Begin at the line containing "(Qle_bool q p)" in the entries below and end at the line containing "Definition or_else (a"; transcribe that range exactly and nothing outside it.

━━━

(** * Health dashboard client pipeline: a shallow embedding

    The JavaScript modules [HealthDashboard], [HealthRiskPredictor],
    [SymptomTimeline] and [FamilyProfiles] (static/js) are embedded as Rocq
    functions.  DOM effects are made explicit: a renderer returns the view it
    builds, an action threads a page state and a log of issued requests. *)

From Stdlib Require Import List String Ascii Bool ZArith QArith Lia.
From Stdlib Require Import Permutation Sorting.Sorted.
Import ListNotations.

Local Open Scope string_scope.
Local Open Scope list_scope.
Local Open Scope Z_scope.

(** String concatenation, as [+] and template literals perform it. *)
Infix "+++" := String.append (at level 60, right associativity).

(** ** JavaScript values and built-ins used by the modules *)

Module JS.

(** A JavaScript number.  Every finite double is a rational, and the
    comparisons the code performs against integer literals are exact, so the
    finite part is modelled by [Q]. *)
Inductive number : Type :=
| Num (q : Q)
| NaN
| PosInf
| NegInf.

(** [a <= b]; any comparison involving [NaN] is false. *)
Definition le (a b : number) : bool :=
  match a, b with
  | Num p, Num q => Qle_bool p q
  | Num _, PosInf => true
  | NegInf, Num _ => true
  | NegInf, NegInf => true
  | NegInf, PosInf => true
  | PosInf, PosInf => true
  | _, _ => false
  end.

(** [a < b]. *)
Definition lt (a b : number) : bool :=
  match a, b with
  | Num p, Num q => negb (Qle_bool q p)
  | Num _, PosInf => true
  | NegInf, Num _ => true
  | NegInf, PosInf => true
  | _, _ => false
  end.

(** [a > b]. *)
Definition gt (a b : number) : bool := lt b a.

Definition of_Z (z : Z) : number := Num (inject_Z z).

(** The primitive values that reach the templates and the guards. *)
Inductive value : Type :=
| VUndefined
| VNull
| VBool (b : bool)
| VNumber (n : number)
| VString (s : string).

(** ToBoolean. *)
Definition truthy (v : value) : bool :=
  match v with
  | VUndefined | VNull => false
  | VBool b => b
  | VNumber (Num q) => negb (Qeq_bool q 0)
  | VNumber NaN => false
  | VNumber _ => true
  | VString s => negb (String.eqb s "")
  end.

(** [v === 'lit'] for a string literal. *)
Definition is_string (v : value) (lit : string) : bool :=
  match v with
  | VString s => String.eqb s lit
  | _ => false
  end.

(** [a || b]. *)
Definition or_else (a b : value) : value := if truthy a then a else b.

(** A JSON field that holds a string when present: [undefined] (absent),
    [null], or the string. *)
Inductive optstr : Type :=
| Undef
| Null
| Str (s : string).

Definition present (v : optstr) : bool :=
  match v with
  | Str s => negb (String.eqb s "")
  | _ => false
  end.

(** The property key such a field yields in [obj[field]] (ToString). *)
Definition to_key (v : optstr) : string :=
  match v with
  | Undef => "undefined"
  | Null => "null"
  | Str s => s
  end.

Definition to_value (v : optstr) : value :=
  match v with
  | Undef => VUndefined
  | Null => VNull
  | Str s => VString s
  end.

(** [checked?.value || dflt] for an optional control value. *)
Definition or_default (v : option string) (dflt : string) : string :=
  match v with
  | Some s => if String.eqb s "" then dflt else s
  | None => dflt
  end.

━━━

● **Solved problem**
  | Num p, Num q => negb (Qle_bool q p)
  | Num _, PosInf => true
  | NegInf, Num _ => true
  | NegInf, PosInf => true
  | _, _ => false
  end.

(** [a > b]. *)
Definition gt (a b : number) : bool := lt b a.

Definition of_Z (z : Z) : number := Num (inject_Z z).

(** The primitive values that reach the templates and the guards. *)
Inductive value : Type :=
| VUndefined
| VNull
| VBool (b : bool)
| VNumber (n : number)
| VString (s : string).

(** ToBoolean. *)
Definition truthy (v : value) : bool :=
  match v with
  | VUndefined | VNull => false
  | VBool b => b
  | VNumber (Num q) => negb (Qeq_bool q 0)
  | VNumber NaN => false
  | VNumber _ => true
  | VString s => negb (String.eqb s "")
  end.

(** [v === 'lit'] for a string literal. *)
Definition is_string (v : value) (lit : string) : bool :=
  match v with
  | VString s => String.eqb s lit
  | _ => false
  end.

(** [a || b]. *)
Definition or_else (a b : value) : value := if truthy a then a else b.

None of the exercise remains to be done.